Montée du populisme en Europe en attendant des échéances électorales cruciales aux Pays-Bas, en France, puis en Allemagne, choc du Brexit et coup de semonce de l'arrivée au pouvoir de Donald Trump aux Etats-Unis: ce mini-sommet s'inscrit dans un contexte particulièrement lourd.
Si leur première rencontre à Athènes avait suscité l'agacement des tenants de l'orthodoxie budgétaire de la droite allemande, le Portugal, la France, l'Italie, l'Espagne, la Grèce, Chypre et Malte se défendent de vouloir fissurer l'Europe en créant un front des pays du Sud.
"Ce n'est pas un club à part, mais une contribution pour l'ensemble de l'Union européenne qui cherche à identifier les priorités pour relancer le projet européen face au Brexit", a fait valoir à l'AFP une source gouvernementale portugaise.
Objectif: "Concerter les positions" en vue des sommets de l'UE prévus le 3 février à Malte afin de réfléchir à l'avenir de l'UE sans le Royaume-Uni et le 25 mars dans la capitale italienne pour marquer les 60 ans du Traité fondateur de Rome.
Au menu de ce "sommet des pays méditerranéens de l'UE" figureront la sécurité et la défense, la crise migratoire et le contrôle des frontières ainsi que l'approfondissement de l'Union économique et monétaire, jugée incomplète.
Face à la montée du "nationalisme, du protectionnisme, du populisme et de la xénophobie", l'UE "a besoin d'un nouveau cycle vertueux de croissance et de convergence", avait lancé mardi l'hôte de la réunion, le Premier ministre socialiste Antonio Costa.
Esquissant des pistes en vue du sommet de Lisbonne, il a évoqué la création d'un Fonds monétaire européen, une montée en puissance du plan Juncker de soutien à l'investissement et une "discrimination positive" en faveur des pays les plus durement frappés par la crise, comme le Portugal et la Grèce.
"Il faut que les règles européennes, fixées dans le cadre du pacte de stabilité, permettent de stimuler la croissance au lieu de la bloquer en freinant l'investissement public", a expliqué à l'AFP la secrétaire d'Etat portugaise à l'Europe, Margarida Marques. Pour Athènes, le sommet de Lisbonne "contribuera au dialogue européen", indépendamment des "idéologies ou orientations politiques des pays qui y participent", a indiqué un porte-parole du gouvernement d'Alexis Tsipras, seul représentant de la gauche radicale.
Aux antipodes, le chef du gouvernement espagnol, le conservateur Mariano Rajoy, fera sa première apparition au sein du groupe après avoir décliné l'invitation d'Athènes, en attendant d'être investi.
"L'Espagne n'adhérera pas à une vision qui s'oppose à celle de Bruxelles.
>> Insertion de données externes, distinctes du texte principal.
Lemma fat_chain_medium fs io io' c cs :
  same_medium io io' -> fat_chain fs io c cs -> fat_chain fs io' c cs.
Proof.
  intros Hs. induction 1; constructor; try done. by rewrite (fat_value_medium _ _ _ _ Hs).
Qed.

Lemma fat_chain_path fs io c cs : fat_chain fs io c cs -> fat_path fs io cs.
Proof.
  induction 1 as [|c cs Hd Hch [IH1 IH2]]; [by split; [constructor|]|].
  split; [by constructor|]. intros [|k] a a' Ha Ha'; simpl in *; simplify_eq; [|eauto].
  destruct Hch; simpl in Ha'; by simplify_eq.
Qed.

Lemma data_clusterb c :
  ((2 <=? c) && (c <? FAT32_CLUSTER_END)) = true <-> data_cluster c.
Proof. unfold data_cluster. rewrite andb_true_iff, Z.leb_le, Z.ltb_lt. done. Qed.

(** One cluster of the outer loop. *)
Lemma find_cluster_step_ok fs name c io :
  io_good io -> fs_wf fs -> length name = 11%nat -> data_cluster c ->
  exists io', io_good io' /\ same_medium io io' /\
    find_cluster_step fs name (c, io) =
    Ok (match scan_entries name (cluster_entries fs io c) with
        | Some r => inr (io', r)
        | None => inl (fat_value fs io c, io')
        end).
Proof.
  intros Hg Hfs Hn Hc. unfold find_cluster_step.
  rewrite (proj2 (data_clusterb c)) by done. cbn [negb].
  destruct (scan_cluster_ok fs name c io) as (io1 & -> & Hg1 & Hm1); [done..|].
  cbn [bind]. destruct (scan_entries _ _); [by exists io1|].
  pose proof (wp_read_fat_entry fs c io1
    (fun r => snd r = inr (fat_value fs io c) /\ io_good (fst r) /\ same_medium io (fst r))
    (fun _ => False)) as Hr.
  destruct (bootfs_read_fat_entry fs c io1) as [[io2 r]| | |]; simpl in Hr.
  2-4: exfalso; apply Hr; [apply Hg1|]; intros io' r' _ Hm' Hf; destruct (Hf Hg1) as [-> ?];
    simpl; split_and!; eauto using same_medium_trans; by rewrite (fat_value_medium _ io).
  destruct Hr as (-> & Hg2 & Hm2); [apply Hg1| |by exists io2].
  intros io' r' _ Hm' Hf; destruct (Hf Hg1) as [-> ?].
  split_and!; eauto using same_medium_trans. by rewrite (fat_value_medium _ io).
Qed.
Généralement, le pays travaille main dans la main avec la France et l'Allemagne", a commenté Salvador Llaudes, spécialiste des Affaires européennes de l'Institut Royal Elcano à Madrid.
D'où des doutes sur la capacité des pays du Sud à parler d'une seule voix: "Les différences entre ces nations sont trop importantes pour leur permettre de constituer un contrepoids au sein de l'UE", estime-t-il.
Sur un plan politique, la plupart des protagonistes de ce sommet apparaissent fragilisés.
Le président français, le socialiste François Hollande, "est sur le départ, et son parti n'atteindra probablement pas le second tour de la présidentielle. Tout ce qu'il promettra sera oublié d'ici mi-2017", relève Adriano Bosoni, analyste au centre de réflexion géostratégique américain Stratfor.
Qui plus est, poursuit-il, "la France n'est pas prête à abandonner son alliance avec Berlin pour s'ériger en porte-parole d'une stratégie des pays du Sud".
Selon cet expert, "le nouveau gouvernement italien dirigé par Paolo Gentiloni est également bancal, il pourrait y avoir des élections d'ici la fin de l'année. Et le Premier ministre grec Alexis Tsipras lutte pour sa survie".